- **REQUIRED ACTION**:
Read the records below. Copy each line where the string "find" occurs.
== GIVEN RECORDS ==
(** [requireRegex] *)
Definition requireRegex : re :=
  seqs [ lit "require"; Star true space; chr "("; Star true space;
         quote; Group 1 (plus true notQuote); quote;
         Star true space; chr ")" ].

(** The first group of every match of an expression with the [g] flag:
    the [while ((match = re.exec(content)) !== null)] loops. *)
Definition firstGroups (r : re) (content : string) : list string :=
  map (fun f => default "" (group 1 f)) (all r content).

Definition extractImports (content filePath : string) : list string :=
  firstGroups es6ImportRegex content ++ firstGroups requireRegex content.

Definition resolveRelativePath (importPath fromDir : string) : string :=
  foldl (fun currentDir part =>
           if Js.eqb part "." then currentDir
           else if Js.eqb part ".." then
             Js.substring currentDir 0 (Js.lastIndexOf currentDir "/")
           else if Js.eqb currentDir "" then part
           else currentDir +:+ "/" +:+ part)
        fromDir (Js.split importPath "/").

(** The test a corpus file must pass to be the target of a relative
    import resolved to [resolved]. *)
Definition matchesRelative (resolved : string) (file : FileContext.t) : bool :=
  let filePathNoExt := replaceFirst extensionRe [] (FileContext.path file) in
  Js.eqb filePathNoExt resolved || Js.endsWith filePathNoExt ("/" +:+ resolved).

(** The test a corpus file must pass to be the target of a bare import
    whose last segment is [importName]. *)
Definition matchesBare (importName : string) (file : FileContext.t) : bool :=
  let fileName :=
    match snd (Js.pop (Js.split (FileContext.path file) "/")) with
    | Some seg => Js.orElse (replaceFirst extensionRe [] seg) ""
    | None => ""
    end in
  Js.eqb fileName importName.

(** [null] is [None]. *)
Definition resolveImport (importPath fromFile : string)
  (files : list FileContext.t) : option string :=
  let cleanImport := replaceFirst extensionRe [] importPath in
  if Js.startsWith cleanImport "." then
    let fromDir := Js.substring fromFile 0 (Js.lastIndexOf fromFile "/") in
    let resolved := resolveRelativePath cleanImport fromDir in
    FileContext.path <$> List.find (matchesRelative resolved) files
  else
    let importName := baseName cleanImport in
    FileContext.path <$> List.find (matchesBare importName) files.

(** A node of the import graph. *)
Record node : Type := Node {
  imports : gset string;
  importedBy : gset string
}.

Definition addImport (imp : string) (n : node) : node :=
  Node ({[imp]} ∪ imports n) (importedBy n).
Definition addImportedBy (p : string) (n : node) : node :=
  Node (imports n) ({[p]} ∪ importedBy n).

Definition buildImportGraph (files : list FileContext.t)
  : gmap string node :=
  let init :=
    foldl (fun graph file => <[FileContext.path file := Node ∅ ∅]> graph)
          (∅ : gmap string node) files in
  foldl (fun graph file =>
           let fpath := FileContext.path file in
           foldl (fun graph imp =>
                    let graph := alter (addImport imp) fpath graph in
                    match resolveImport imp fpath files with
                    | Some targetFile =>
                        if negb (Js.eqb targetFile "")
                           && negb (Js.eqb targetFile fpath)
                        then alter (addImportedBy fpath) targetFile graph
                        else graph
                    | None => graph
                    end)
                 graph (extractImports (FileContext.content file) fpath))
        init files.

Definition isConfigFile (path : string) : bool :=
  existsb (fun pattern => test pattern path)
    [ seqs [litI "config"; chr "."; Group 1 extI; Eol false];
      seqs [chr "."; litI "config"; chr "."; Group 1 extI; Eol false];
      seqs [litI "package"; chr "."; litI "json"; Eol false];
      seqs [litI "tsconfig"; chr "."; litI "json"; Eol false];
      seqs [litI "webpack"; chr "."; litI "config"; chr "."; Group 1 extI;
            Eol false] ].

Definition isServiceFile (path : string) : bool :=
  test (seqs [litI "service"; chr "."; Group 1 extI; Eol false]) path
  || test (seqs [chr "/"; litI "service"; opt (chrI "s"); chr "/"])
          (Js.toLowerCase path).

Definition isTestFile (path : string) : bool :=
  test (seqs [litI "test"; chr "."; Group 1 extI; Eol false]) path
  || test (seqs [litI "spec"; chr "."; Group 1 extI; Eol false]) path
  || test (seqs [chr "."; litI "test"; chr "."; Group 1 extI; Eol false]) path
  || test (seqs [chr "."; litI "spec"; chr "."; Group 1 extI; Eol false]) path
  || test (seqs [chr "/"; litI "test"]) (Js.toLowerCase path)
  || test (seqs [chr "/"; litI "spec"]) (Js.toLowerCase path).

(** The body of the scoring loop for one file. *)
Definition score (entryPoints : OrderedSet.t) (coreFiles : gset string)
  (importGraph : gmap string node) (file : FileContext.t) : Z :=
  let p := FileContext.path file in
  let score := 0%Z in
  let score := if OrderedSet.has entryPoints p then (score + 100)%Z else score in
  let score := if bool_decide (p ∈ coreFiles) then (score + 80)%Z else score in
  let importCount :=
    match importGraph !! p with
    | Some n => size (importedBy n)
    | None => 0
    end in
  let score := (score + Z.of_nat importCount * 5)%Z in
  let exportCount :=
    match importGraph !! p with
    | Some n => size (imports n)
    | None => 0
    end in
  let score := (score + Z.of_nat exportCount * 3)%Z in
  let score := if isConfigFile p then (score + 50)%Z else score in
  let score := if isServiceFile p then (score + 30)%Z else score in
  let score := if isTestFile p then (score - 20)%Z else score in
  let score :=
    if Js.includes p "/src/" || Js.includes p "/lib/"
    then (score + 10)%Z else score in
  score.

(** [Array.prototype.sort] with the comparator [scoreB - scoreA]: the
    sort is stable, so the result is the one arrangement by decreasing
    score that keeps files of equal score in their original order. *)
Fixpoint insertByScore (sc : FileContext.t -> Z) (a : FileContext.t)
  (sorted : list FileContext.t) : list FileContext.t :=
  match sorted with
  | [] => [a]
  | b :: rest =>
      if (0 <? sc b - sc a)%Z then b :: insertByScore sc a rest
      else a :: sorted
  end.

Fixpoint sortByScore (sc : FileContext.t -> Z) (files : list FileContext.t)
  : list FileContext.t :=
  match files with
  | [] => []
  | a :: rest => insertByScore sc a (sortByScore sc rest)
  end.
===
- **SOLUTION BELOW**:
    FileContext.path <$> List.find (matchesRelative resolved) files
    FileContext.path <$> List.find (matchesBare importName) files.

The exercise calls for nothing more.